The effect of different swelling and adhesive polymers on the mechanism of release and the dissolution profile of verapamil hydrochloride from tablets was studied. Polymers investigated in this study include sodium carboxymethyl cellulose (Na-CMC), hydroxypropylmethyl cellulose (HPMC), hydroxypropyl cellulose (HPC) and poly(acrylic acid) (PAA). Tablets were formulated to contain 240 mg of verapamil hydrochloride and an increasing percentage of each of the previously mentioned polymers including 25, 50, 75 and 100 % of the total matrix weight (260 mg). Microcrystalline cellulose was used to complete the weight of the matrix to 260 mg and to aid in the direct compression of the tablets. Dissolution data were analyzed to determine the mechanism of drug release and the time for 50 % of the drug to be released (t(50%)) was calculated. The effect of the previous polymers and their percentage on the tablets' tensile strength and swelling index was also studied. Both the type of the polymers and their percentages in the matrix affected the mechanism and the rate of drug release.

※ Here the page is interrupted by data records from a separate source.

(* ===== verification/Activation.v ===== *)
(** * Activation: the authentication of a session (c/src/activation.c, cwire/)

    A client that connects sends its device id, a fresh nonce and a route; the
    backend looks the device up and accepts or rejects it.  The exchange is run by
    libpigeon over the primary stream, both ends stepping the machine of the
    session protocol; here are its messages, the two C drivers and the Go
    wrappers [RunBackendActivation] and [RunClientActivation]. *)

From Stdlib Require Import ZArith Lia Strings.Byte Strings.String.
From stdpp Require Import base gmap strings list fin_maps.
From S2P Require Import Prelude Binary Wire Channel Cwire Machine GoGen CGen SessionGen Generated CMachines Dial Driver.

Open Scope Z_scope.
Open Scope driver_scope.

Definition PIGEON_AUTH_MSG_TAG_AUTH_REQUEST : byte := x01.
Definition PIGEON_AUTH_MSG_TAG_AUTH_OK : byte := x02.
Definition PIGEON_AUTH_OK_ACCEPTED : byte := x01.
Definition PIGEON_AUTH_OK_REJECTED : byte := x00.
Definition PIGEON_AUTH_MAX_DEVICE_ID : Z := 128.
Definition PIGEON_AUTH_MAX_REASON : Z := 256.
Definition PIGEON_AUTH_NONCE_LEN : Z := 16.
Definition PIGEON_AUTH_MAX_ROUTE : Z := 128.
Definition PIGEON_AUTH_MAX_PAYLOAD : Z := 512.

(** ** Varints *)

(** [room] is what is left of the buffer; a [uint64_t] has at most nine
    continuation bytes. *)
Fixpoint auth_uvarint_encode_loop (fuel : nat) (v room : Z) : option bytes :=
  if v <? 0x80 then if room <=? 0 then None else Some [z2b v]
  else
    match fuel with
    | O => None
    | S fuel =>
        if room <=? 0 then None
        else cons (z2b (Z.lor (v mod 256) 0x80)) <$> auth_uvarint_encode_loop fuel (Z.shiftr v 7) (room - 1)
    end.
Definition auth_uvarint_encode (v buf_len : Z) : option bytes := auth_uvarint_encode_loop 9 v buf_len.

(** The value and the number of bytes read. *)
Fixpoint auth_uvarint_decode_loop (buf : bytes) (v shift off : Z) : option (Z * Z) :=
  match buf with
  | [] => None
  | b :: buf =>
      if 64 <=? shift then None else
      let v := Z.lor v (u64 (Z.shiftl (Z.land (b2z b) 0x7F) shift)) in
      if Z.land (b2z b) 0x80 =? 0 then Some (v, off + 1) else auth_uvarint_decode_loop buf v (shift + 7) (off + 1)
  end.
Definition auth_uvarint_decode (buf : bytes) : option (Z * Z) := auth_uvarint_decode_loop buf 0 0 0.

(** ** Messages *)

(** [memcpy] of [n] bytes from [off]. *)
Definition span (b : bytes) (off n : Z) : bytes := take (Z.to_nat n) (drop (Z.to_nat off) b).

(** A buffer of [buf_len] bytes is filled from the front; [None] is -1. *)
Definition append (buf_len : Z) (buf more : bytes) : option bytes :=
  if buf_len <? len buf + len more then None else Some (buf ++ more).

Definition pigeon_encode_auth_request (device_id nonce route : bytes) (buf_len : Z) : option bytes :=
  if buf_len <? 1 then None else
  let buf := [PIGEON_AUTH_MSG_TAG_AUTH_REQUEST] in
  if PIGEON_AUTH_MAX_DEVICE_ID <? len device_id then None else
  n ← auth_uvarint_encode (len device_id) (buf_len - len buf);
  let buf := buf ++ n in
  buf ← append buf_len buf device_id;
  buf ← append buf_len buf (take (Z.to_nat PIGEON_AUTH_NONCE_LEN) nonce);
  if PIGEON_AUTH_MAX_ROUTE <? len route then None else
  n ← auth_uvarint_encode (len route) (buf_len - len buf);
  append buf_len (buf ++ n) route.

Definition pigeon_decode_auth_request (payload : bytes) (out_cap out_route_cap : Z) : option (bytes * bytes * bytes) :=
  match payload with
  | [] => None
  | tag :: _ =>
      if negb (bool_decide (tag = PIGEON_AUTH_MSG_TAG_AUTH_REQUEST)) then None else
      '(id_len, consumed) ← auth_uvarint_decode (drop 1 payload);
      let off := 1 + consumed in
      if PIGEON_AUTH_MAX_DEVICE_ID <? id_len then None else
      if len payload <? off + id_len + PIGEON_AUTH_NONCE_LEN then None else
      if out_cap <? id_len + 1 then None else
      let device_id := span payload off id_len in
      let off := off + id_len in
      let nonce := span payload off PIGEON_AUTH_NONCE_LEN in
      let off := off + PIGEON_AUTH_NONCE_LEN in
      '(route_len, consumed) ← auth_uvarint_decode (slice_from payload off);
      let off := off + consumed in
      if PIGEON_AUTH_MAX_ROUTE <? route_len then None else
      if negb (off + route_len =? len payload) then None else
      if out_route_cap <? route_len + 1 then None else
      Some (device_id, nonce, span payload off route_len)
  end.

Definition pigeon_encode_auth_ok (ok : bool) (reason : bytes) (buf_len : Z) : option bytes :=
  if buf_len <? 2 then None else
  if ok then Some [PIGEON_AUTH_MSG_TAG_AUTH_OK; PIGEON_AUTH_OK_ACCEPTED] else
  let buf := [PIGEON_AUTH_MSG_TAG_AUTH_OK; PIGEON_AUTH_OK_REJECTED] in
  if PIGEON_AUTH_MAX_REASON <? len reason then None else
  n ← auth_uvarint_encode (len reason) (buf_len - len buf);
  append buf_len (buf ++ n) reason.

(** The answer, with the reason of a rejection (the wrappers pass no buffer for
    it). *)
Definition pigeon_decode_auth_ok (payload : bytes) : option (bool * bytes) :=
  match payload with
  | tag :: flag :: rest =>
      if negb (bool_decide (tag = PIGEON_AUTH_MSG_TAG_AUTH_OK)) then None else
      if bool_decide (flag = PIGEON_AUTH_OK_ACCEPTED) then Some (true, [])
      else if bool_decide (flag = PIGEON_AUTH_OK_REJECTED) then
        '(r_len, consumed) ← auth_uvarint_decode rest;
        if PIGEON_AUTH_MAX_REASON <? r_len then None else
        if negb (2 + consumed + r_len =? len payload) then None
        else Some (false, span payload (2 + consumed) r_len)
      else None
  | _ => None
  end.

(** ** Drivers *)

Definition backendMachine : Type := World SB.SessionProtocolBackendMachine unit.
Definition clientMachine : Type := World SC.SessionProtocolClientMachine unit.

(** [backend_device_known] and [backend_device_unknown]. *)
Definition deviceGuards (known : bool) : CCallbacks SB.SessionProtocolBackendMachine unit :=
  {| ccGuards := <["device_known" := fun _ => known]> (<["device_unknown" := fun _ => negb known]> ∅);
     ccActions := ∅; ccOnChange := None |}.

(** [<= 0] fails. *)
Definition handled {V} (r : option (World V unit * Z)) : option (World V unit) :=
  match r with
  | Some (m, rv) => if rv <=? 0 then None else Some m
  | None => None
  end.

(** What the backend's driver returns when it does not fail: 0 or 1, and the
    output buffers. *)
Record backendOut := {
  boRv : Z;
  boDevice : bytes;
  boRecord : option pigeon_pairing_record;
  boNonce : bytes;
  boRoute : bytes
}.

At low percentages of the polymers the release mechanism was variable between diffusion and first-order kinetics depending on whether the tablets are disintegrating or non-disintegrating in nature. At these concentrations PAA showed the highest retardation effect on the rate of drug release followed by HPMC, then Na-CMC and finally HPC. Using 100 % of the polymers, the release of the drug followed a Fickian diffusion mechanism from all matrices. The drug release was mostly retarded by HPC, followed by PAA and HPMC and finally Na-CMC.